On day 3 I realised that although I had previously tested my  pump/filter I had taken all the filter medium out to do so and then, after the testing, put it back still in the plastic bags.  So my pump /filter had been running for three days doing nothing but put co2 into the tank.  What a plonker!!!

The plants seem to have established with the Ceratophyllum Demersum (Hornwort) reaching the surface.  I will cut it back after the next water change.  One thing I have learnt with this plant is that it is very delicate, easy to break bits off it and without roots easy to dislodge from the substrate.  I actually manage to suck a whole plant out of the tank whilst doing a water change.  I have a sheet of lead in the garage and as I replant I'll tie the shoots together with cotton and then place a strip of lead around the cotton.  That way I won't keep disturbing the substrate trying to bury the plant deep enough to stop it floating free.
The Eleocharis Acicularis (Hairgrass) has started to produce new growth but as yet I've not seen any runners.
It looks like the top leaves of the Staurogyne Repens 'Rubin' are changing colour and started to go red.
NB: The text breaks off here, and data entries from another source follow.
(** [custom.remove_trailing_slash] looks at [req.url], query string
    included.  A target that ends in a slash and is longer than one
    character loses that one slash; the target [/] and a target that does
    not end in a slash (such as [/docs/?page=2]) are left alone.  It is
    not idempotent: of two trailing slashes one call removes one, a second
    call the other.  It never empties a target. *)
Theorem remove_trailing_slash_once (x : exchange) :
  (forall s, s <> "" -> url (req x) = s +:+ "/" ->
             custom.remove_trailing_slash x = Next (on_req (set_url s) x)) /\
  (url (req x) = "/" -> custom.remove_trailing_slash x = Next x) /\
  ((forall s, url (req x) <> s +:+ "/") -> custom.remove_trailing_slash x = Next x) /\
  (forall s, s <> "" -> url (req x) = s +:+ "//" ->
             custom.remove_trailing_slash x = Next (on_req (set_url (s +:+ "/")) x) /\
             and_then custom.remove_trailing_slash custom.remove_trailing_slash x
             = Next (on_req (set_url s) x)) /\
  (url (req x) <> "" -> url (req (passed (custom.remove_trailing_slash x))) <> "").
Proof.
  split; [|split; [|split; [|split]]].
  - intros s. apply remove_trailing_slash_strips.
  - intros Hu. apply remove_trailing_slash_keeps. by left.
  - intros Hu. apply remove_trailing_slash_keeps. by right.
  - intros s Hs Hu.
    assert (custom.remove_trailing_slash x = Next (on_req (set_url (s +:+ "/")) x)) as Hone.
    { apply remove_trailing_slash_strips; [by destruct s|].
      rewrite Hu. change "//" with ("/" +:+ "/"). by rewrite append_assoc. }
    split; [exact Hone|]. unfold and_then. rewrite Hone.
    by rewrite (remove_trailing_slash_strips s).
  - intros Hne. unfold custom.remove_trailing_slash.
    destruct (JS.endsWith (url (req x)) "/") eqn:He; [|exact Hne].
    apply endsWith_slash_inv in He as (s & Hs). rewrite Hs, length_app_slash, slice_init_app_slash.
    destruct s as [|ch s]; [exact Hne|]. cbn. discriminate.
Qed.

Lemma removeHeader_removes name :
  removes_header name (fun x => Next (on_res (removeHeader name) x)).
Proof.
  intros x. eexists. split; [reflexivity|]. cbn [req res con on_res].
  repeat (split; [reflexivity|]). split; [|split].
  - intros same Hs. unfold getHeader, removeHeader. cbn [res_headers].
    by rewrite Hs, lookup_delete_eq.
  - intros other Ho. unfold getHeader, removeHeader. cbn [res_headers].
    by rewrite lookup_delete_ne.
  - unfold and_then, on_res, removeHeader. cbn [req res con statusCode res_headers sent].
    by rewrite delete_delete_eq.
Qed.

(** Each of [custom.remove_x_powered_by], [custom.remove_etag] and
    [custom.remove_x_content_type_options] calls [next()] with its header
    gone under every spelling of the name, every other header, the status,
    the payload, the request and the console as they were; running it
    twice is the same as once. *)
Theorem removals_remove :
  removes_header "X-Powered-By" custom.remove_x_powered_by /\
  removes_header "ETag" custom.remove_etag /\
  removes_header "X-Content-Type-Options" custom.remove_x_content_type_options.
Proof. repeat split; apply removeHeader_removes. Qed.

(** [cors] sets the three [Access-Control-Allow-*] headers to [*]
    whatever they held, and touches no other header, nor the status, the
    payload, the request or the console; it is idempotent, and commutes
    with each of the three header removals of [custom]. *)
Theorem cors_overwrites (x : exchange) :
  exists x',
    cors x = Next x' /\ req x' = req x /\ con x' = con x /\
    statusCode (res x') = statusCode (res x) /\ sent (res x') = sent (res x) /\
    getHeader "Access-Control-Allow-Origin" (res x') = Some "*" /\
    getHeader "Access-Control-Allow-Methods" (res x') = Some "*" /\
    getHeader "Access-Control-Allow-Headers" (res x') = Some "*" /\
    (forall other, JS.toLowerCase other ∉ cors_names ->
                   getHeader other (res x') = getHeader other (res x)) /\
    and_then cors cors x = cors x /\
    and_then cors custom.remove_x_powered_by x = and_then custom.remove_x_powered_by cors x /\
    and_then cors custom.remove_etag x = and_then custom.remove_etag cors x /\
    and_then cors custom.remove_x_content_type_options x
    = and_then custom.remove_x_content_type_options cors x.
Proof.
  eexists. split; [reflexivity|]. cbn [req res con on_res].
  do 4 (split; [reflexivity|]).
  split; [|split; [|split; [|split; [|split; [|split; [|split]]]]]].
  - rewrite !getHeader_setHeader_ne by (by vm_compute).
    by apply getHeader_setHeader_eq.
  - rewrite getHeader_setHeader_ne by (by vm_compute).
    by apply getHeader_setHeader_eq.
  - by apply getHeader_setHeader_eq.
  - intros other Ho. unfold cors_names in Ho. rewrite !not_elem_of_cons in Ho.
    destruct Ho as (Ho1 & Ho2 & Ho3 & _).
    unfold getHeader, setHeader. cbn [res_headers].
    by rewrite !lookup_insert_ne.
  - unfold and_then, cors, on_res, setHeader.
    cbn [req res con statusCode res_headers sent]. do 3 f_equal.
    apply map_eq. intros i. rewrite !lookup_insert. by repeat case_decide.
  - unfold and_then, cors, custom.remove_x_powered_by, on_res, setHeader, removeHeader.
    cbn [req res con statusCode res_headers sent]. do 3 f_equal.
    by rewrite !delete_insert_ne.
  - unfold and_then, cors, custom.remove_etag, on_res, setHeader, removeHeader.
    cbn [req res con statusCode res_headers sent]. do 3 f_equal.
    by rewrite !delete_insert_ne.
  - unfold and_then, cors, custom.remove_x_content_type_options, on_res, setHeader,
      removeHeader.
    cbn [req res con statusCode res_headers sent]. do 3 f_equal.
    by rewrite !delete_insert_ne.
Qed.
(** * Alcotaro bot: shallow embedding and verification of its specification

    The development follows the layout of the Python sources:
    - [Schemas]        models/schemas.py
    - [Storage]        utils/storage.py
    - [OpenAIService]  services/openai_service.py (with the tenacity retry
                       decorator written out)
    - [Datetime]       the [datetime.strptime]/[strftime] calls of
                       handlers/payments.py, format "%d.%m.%Y"
    - [Bot]            handlers/tarot.py and handlers/payments.py
    - [Config]         config.py (the allow-list)
    - [Keyboards]      constants/callbacks.py and keyboards/inline.py
    - [Animations]     utils/animations.py

    Python integers are [Z], dictionaries are [gmap], sets are [gset],
    instants ([datetime]) are [Z] ticks of a clock, and every function that
    touches the disk, the clock, the chat or the upstream API passes the
    corresponding piece of state explicitly. *)

From stdpp Require Import gmap strings list fin_maps pretty.
From Stdlib Require Import ZArith QArith Ascii.

(* ===================================================================== *)
(** * Python: exceptions and calls that may raise *)
(* ===================================================================== *)

Module Python.

(** ** Exceptions

    The exceptions (all subclasses of [Exception]) that can reach the code.
    [APIError] stands for an instance of [openai.APIError] that is none of
    the four subclasses named in the source. *)
Inductive exn :=
  | RateLimitError
  | APIConnectionError
  | AuthenticationError
  | PermissionDeniedError
  | APIError
  | ValidationError
  | JSONDecodeError
  | ValueError (msg : string)
  | OtherException.

Inductive exn_class :=
  | cRateLimitError
  | cAPIConnectionError
  | cAuthenticationError
  | cPermissionDeniedError
  | cAPIError
  | cValidationError
  | cJSONDecodeError
  | cValueError
  | cException.

(** [isinstance(error, cls)] along the class hierarchy of the libraries: in
    the [openai] package [RateLimitError], [AuthenticationError] and
    [PermissionDeniedError] derive from [APIStatusError], which like
    [APIConnectionError] derives from [APIError]; [json.JSONDecodeError] and
    pydantic's [ValidationError] derive from [ValueError]. *)
Definition isinstance (e : exn) (c : exn_class) : bool :=
  match c, e with
  | cException, _ => true
  | cAPIError, (RateLimitError | APIConnectionError | AuthenticationError
               | PermissionDeniedError | APIError) => true
  | cRateLimitError, RateLimitError => true
  | cAPIConnectionError, APIConnectionError => true
  | cAuthenticationError, AuthenticationError => true
  | cPermissionDeniedError, PermissionDeniedError => true
  | cValidationError, ValidationError => true
  | cJSONDecodeError, JSONDecodeError => true
  | cValueError, (ValueError _ | JSONDecodeError | ValidationError) => true
  | _, _ => false
  end.

(** A call either returns or raises. *)
Inductive result (A : Type) :=
  | Return (a : A)
  | Raise (e : exn).
Arguments Return {A}.
Arguments Raise {A}.

End Python.

(* ===================================================================== *)
(** * models/schemas.py *)
(* ===================================================================== *)

Module Schemas.

(** Values found at the leaves of the dictionaries handled by the storage
    layer. [PDatetime] is a Python [datetime] object: it exists in memory
    only and is turned into its ISO text when a dictionary is dumped. *)
Inductive scalar :=
  | PNone
  | PBool (b : bool)
  | PInt (z : Z)
  | PStr (s : string)
  | PDatetime (t : Z).
(** C10 (amended): a guild message that passes the first checks of the
    handler and is addressed to the bot or picked by the sampling, with the
    processed content [RESET] and an author other than the admin, under a
    maximum turn count of at least one.  The channel is not flushed: the
    line of the message with the content [<author name> tried to reset the
    chat, but was denied.] is put behind its history as a user turn,
    through the cut of [save_message].  The backend is asked with that
    history, trimmed, and what is written is the reply of [chat]: the text
    of the backend or the fallback phrase.  Afterwards the channel holds
    that history, or that history with one assistant turn behind it. *)
Theorem reset_denied_continues (sampled : bool) (redis redis1 : Redis)
    (message : Message) :
  ready self = true ->
  has_channel message = true ->
  chat_channel_id self = [] \/
    str_int (channel_id message) = chat_channel_id self ->
  from_self message = false ->
  is_dm message = false ->
  (if not_for_us message
   then save_message self redis (str_int (channel_id message))
          (message_line message (message_text message)) USER
   else Ok redis) = Ok redis1 ->
  (not_for_us message = true -> sampled = true) ->
  processed title discord_user_id self message = RESET ->
  str_int (author_id message) <> admin_id self ->
  0 < chat_max_length self ->
  let string_channel_id := str_int (channel_id message) in
  let line :=
    mkTurn USER
      (truncate self
         (message_line message
            (author_name message
               ++ str " tried to reset the chat, but was denied."))) in
  let history :=
    lastn (Z.to_nat (chat_max_length self))
      (load_channel redis1 string_channel_id ++ [line]) in
  let asked : Redis := <[key string_channel_id := history]> redis1 in
  let reply := (chat self backend_ asked string_channel_id).1 in
  let redis' := (chat self backend_ asked string_channel_id).2 in
  on_message escape_mentions title discord_user_id self backend_ sampled
    redis message = Ok (redis', write escape_mentions reply)
  /\
  last history = Some line
  /\
  (reply = UNABLE \/
   backend_outcome self backend_ (trim self history) = Ok reply)
  /\
  (load_channel redis' string_channel_id = history \/
   exists t,
     role t = ASSISTANT /\
     load_channel redis' string_channel_id
       = lastn (Z.to_nat (chat_max_length self)) (history ++ [t])).
Proof.
  intros Hready Hchannel Hallowed Hself Hdm Hsaved Hsampled Hreset Hauthor
    Hmax string_channel_id line history asked reply redis'.
  split; [| split; [| split]].
  - by apply on_message_denied.
  - subst history.
    replace (Z.to_nat (chat_max_length self))
      with (S (Z.to_nat (chat_max_length self - 1))) by lia.
    rewrite <- lastn_snoc. apply last_snoc.
  - pose proof (chat_reply_cases asked string_channel_id) as Hreply.
    subst asked. by rewrite load_channel_insert in Hreply.
  - pose proof (chat_history_cases asked string_channel_id Hmax) as Hhist.
    subst asked. by rewrite load_channel_insert in Hhist.
Qed.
My only concern is that my drop checker turned lime green once I started the system up and despite having the co2 go off and hour before the lights and running an airstone overnight it has remained the same colour.  Obviously the co2 is getting into the water but is it 'normal' for the drop checker to remain lime green?

A picture
to show the weeks growth.  Sorry about all of the reflections.


----------



## Chrispy (21 Aug 2016)

Day 14 and the plants continue to grow.  I've had to cut the Ceratophyllum Demersum (CD) back twice this week it grows so fast.  As I said in last weeks update it is a very fragile plant and at todays water change I managed to up-root several plants.  Although I've read this is an excellent 'Silver Bullet' in new tanks at keeping algae at bay I think I may look at replacing it on the right hand side of the tank where I put my hoses in for the water change.  It's also difficult to get to the outlet strainer to clean it with disturbing the CD.  Any suggestions for a background stem plant (that roots) would be appreciated.
The Eleocharis Acicularis (EA) is really taking off now and I can see lots of small white runners spreading through the substrate.  I want to keep the EA fairly short but I think I will wait for a few more weeks, to let it really get established, before I trim it.  Both Ludwigia Repens (LR) and LR 'Rubin' are growing well with the Rubens showing nice colour contrast.  Some of the lower leaves are falling off so I am going to up the light intensity from 70% to 75% and see if this helps.
I've been doing a 50% water change every day for the past 14 days so from this week I reduce it to 50% every other day for a couple of weeks. 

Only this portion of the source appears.